Saudi Arabia sees surge in hospitality developments

New 'Land Vacant Law' prevents land owners to leave land undeveloped, prompting activity across the country
Saudi Arabia sees surge in hospitality developments
Saudi Arabia is witnessing a rise in developments, mainly on the hospitality front. (AFP/Getty Images)
By Nikhil Pereira
Mon 13 Feb 2017 02:01 PM

Saudi Arabia has witnessed a surge in hospitality developments following the drop in oil prices a little over 12 months ago, experts at the Gulf and Indian Ocean Hotel Investors’ summit said.

“There has been a lot of domestic development than international development with new projects. And we are seeing this across the entire country; historically [developments] were strong in Jeddah, Riyadh and the Holy Cities,” an industry stakeholder said at a roundtable discussion, according to a report by Hotelier Middle East.

Defining the term ‘domestic development’ Hyatt Hotels VP acquisitions and development Peter Penev said: “A lot of people are focussing on developing hotels and looking at opportunities in hospitality over the past 24 months. Historically investors considered developments in Saudi, but then went ahead with investing in the UAE and Europe instead.”

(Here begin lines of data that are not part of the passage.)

(** X5.  The single-winner rule is kept by every event (with every image
    read ending before the next event): when no item of the collection, nor
    the open item, nor an item of a stored document has two winners, then
    none has after any run of events. *)
Theorem run_keeps_single_winner (shareId : option string)
    (evs : list (Env * Event)) (w w' : World) :
  ruleHolds singleWinner w -> run shareId evs w = Some w' ->
  ruleHolds singleWinner w'.
Proof.
  intros HQ Hrun.
  refine (run_rule singleWinner (fun _ => True) _ _ _ _ _ _ _ _
            shareId evs w w' _ HQ Hrun); unfold singleWinner.
  - unfold countWinners. simpl. lia.
  - intros idx l l'. apply toggleWinner_at_most_one.
  - intros keep l H. pose proof (countWinners_filterIndex keep 0 l). lia.
  - intros e l _ H. rewrite countWinners_app.
    change (countWinners [blankOption (randomUUID e 0)]) with 0. lia.
  - intros idx f v o l H Ho.
    rewrite (countWinners_insert idx o _ l Ho); [exact H|]. destruct f; reflexivity.
  - intros idx r o l H Ho.
    rewrite (countWinners_insert idx o _ l Ho); [exact H | reflexivity].
  - intros l l' H Hp. rewrite (countWinners_Permutation l l' Hp). exact H.
  - intros e l _ H. rewrite countWinners_patchOptions. exact H.
  - apply List.Forall_forall. intros p _. exact I.
Qed.

Lemma household_single_winner : ruleHolds singleWinner Household.world.
Proof.
  split; [|split].
  - repeat constructor.
  - intros sel H. injection H as <-. repeat constructor.
  - intros path d l Hd Hl.
    destruct (decide (path = userDoc Household.env Household.ann)) as [-> | Hne].
    + vm_compute in Hd. injection Hd as <-. injection Hl as <-. repeat constructor.
    + unfold Household.world, Household.store in Hd. simpl in Hd.
      rewrite lookup_singleton_ne in Hd by congruence. discriminate Hd.
Qed.
(** * Protofito: joint angle, exercise phase and repetition counting

    A shallow embedding of the angle / phase / rep pipeline of [script.js]
    ([calculateJointAngle], [calculateAngle], [checkExerciseForm],
    [detectPose], [startExercise] and the global variables they share),
    followed by the properties of that pipeline.

    Number model.  A JavaScript number is embedded as [Js.number]: [NaN],
    the two infinities, or a finite value carried as a real.  The operators
    follow ECMAScript on the special values (0/0 is [NaN], x/0 is an
    infinity, every comparison with [NaN] is false, [Math.acos] outside
    [-1, 1] is [NaN]); on finite values they are the exact real operations,
    so rounding error, overflow and the sign of zero of IEEE doubles are not
    represented. *)

From Stdlib Require Import Reals Lra Lia ZArith NArith Bool Ascii String List.
From Stdlib Require Import Decimal DecimalString DecimalPos DecimalZ.
Import ListNotations.

Local Open Scope R_scope.

(** ** JavaScript numbers *)

Module Js.

Inductive number : Type :=
| NaN : number
| Inf (neg : bool) : number
| Fin (r : R) : number.

Definition Rltb (a b : R) : bool := if Rlt_dec a b then true else false.
Definition Reqb (a b : R) : bool := if Req_dec_T a b then true else false.

(** [x + y] *)
Definition add (x y : number) : number :=
  match x, y with
  | NaN, _ | _, NaN => NaN
  | Inf s, Inf t => if Bool.eqb s t then Inf s else NaN
  | Inf s, Fin _ => Inf s
  | Fin _, Inf t => Inf t
  | Fin a, Fin b => Fin (a + b)
  end.

(** [x - y] *)
Definition sub (x y : number) : number :=
  match x, y with
  | NaN, _ | _, NaN => NaN
  | Inf s, Inf t => if Bool.eqb s t then NaN else Inf s
  | Inf s, Fin _ => Inf s
  | Fin _, Inf t => Inf (negb t)
  | Fin a, Fin b => Fin (a - b)
  end.
(** X20: a key pair made from a seed is made again from its private key
    alone: [KeyPair(privkey_data, privkey_size)] on the bytes of the private
    key returns the same public and private key, when the primitive makes
    keys of the announced sizes and the public key is the one derived from
    the private key. *)
Theorem KeyPair_from_privkey_of_seed `{P : KeyPair.Primitives}
  (seed pk sk : data_t) (kp : KeyPair.KeyPair) :
  KeyPair.crypto_box_seed_keypair seed = (pk, sk) ->
  length pk = KeyPair.KEYSIZE_PUBKEY ->
  length sk = KeyPair.KEYSIZE_PRIVKEY ->
  KeyPair.crypto_scalarmult_base sk = pk ->
  KeyPair.from_seed seed = Returns kp ->
  KeyPair.from_privkey (keydata (KeyPair.privkey kp))
    (length (keydata (KeyPair.privkey kp))) = Returns kp /\
  KeyPair.pubkey kp = pk /\ keydata (KeyPair.privkey kp) = sk.
Proof.
  intros Hgen Hpk Hsk Hbase. unfold KeyPair.from_seed.
  destruct (length seed =? KeyPair.KEYSIZE_SEEDBYTES); cbn [negb];
    [|discriminate].
  rewrite Hgen. cbv zeta. unfold KeyPair.Key_setdata, Key_readonly.
  cbn [KeyPair.members KeyPair.pubkey_ KeyPair.privkey_ KeyPair.Key_setdata
       keydata prot Key_readonly].
  rewrite !store_whole by now rewrite repeat_length.
  intros [= <-].
  cbn [KeyPair.privkey KeyPair.pubkey KeyPair.pubkey_ KeyPair.privkey_ keydata].
  split; [|split; reflexivity].
  unfold KeyPair.from_privkey. rewrite Hsk, Nat.eqb_refl. cbn [negb].
  cbv zeta. unfold KeyPair.Key_setdata, Key_readonly.
  cbn [KeyPair.members KeyPair.pubkey_ KeyPair.privkey_ KeyPair.Key_setdata
       keydata prot Key_readonly].
  rewrite <- Hsk at 2 4. rewrite firstn_all.
  rewrite (store_whole _ sk) by now rewrite repeat_length.
  rewrite Hbase, store_whole by now rewrite repeat_length.
  reflexivity.
Qed.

Penev also said that ever since the ‘crisis’ people have started looking ‘inward’ and investment opportunities within have hence been on the up. The plummeting costs of construction has also made it lucrative to develop real-estate in Saudi Arabia, experts divulged.

“Apart from construction costs, the government recently introduced a fee on vacant land,” said Riyada International Hotels and Resorts founder and managing director Mohammad Al Amir.

“In the past there were no penalties for just having a piece of land in the middle of the city. [People would] leave it vacant, let it appreciate and then sell it off. But a decision was made late last year to impose fees if you simply hold on to it, and do not develop any anything there,” Al Amir said informing delegates that the amount to be paid in penalties is 2.5% of the land’s evaluation.

He also said that the rule, to begin with, applies to land that is 10,000 m2 and more in area. “At the second stage it will be applied to sub-10,000 m2,” he added indicating the rule has left land lords with no other option than to start developing on it.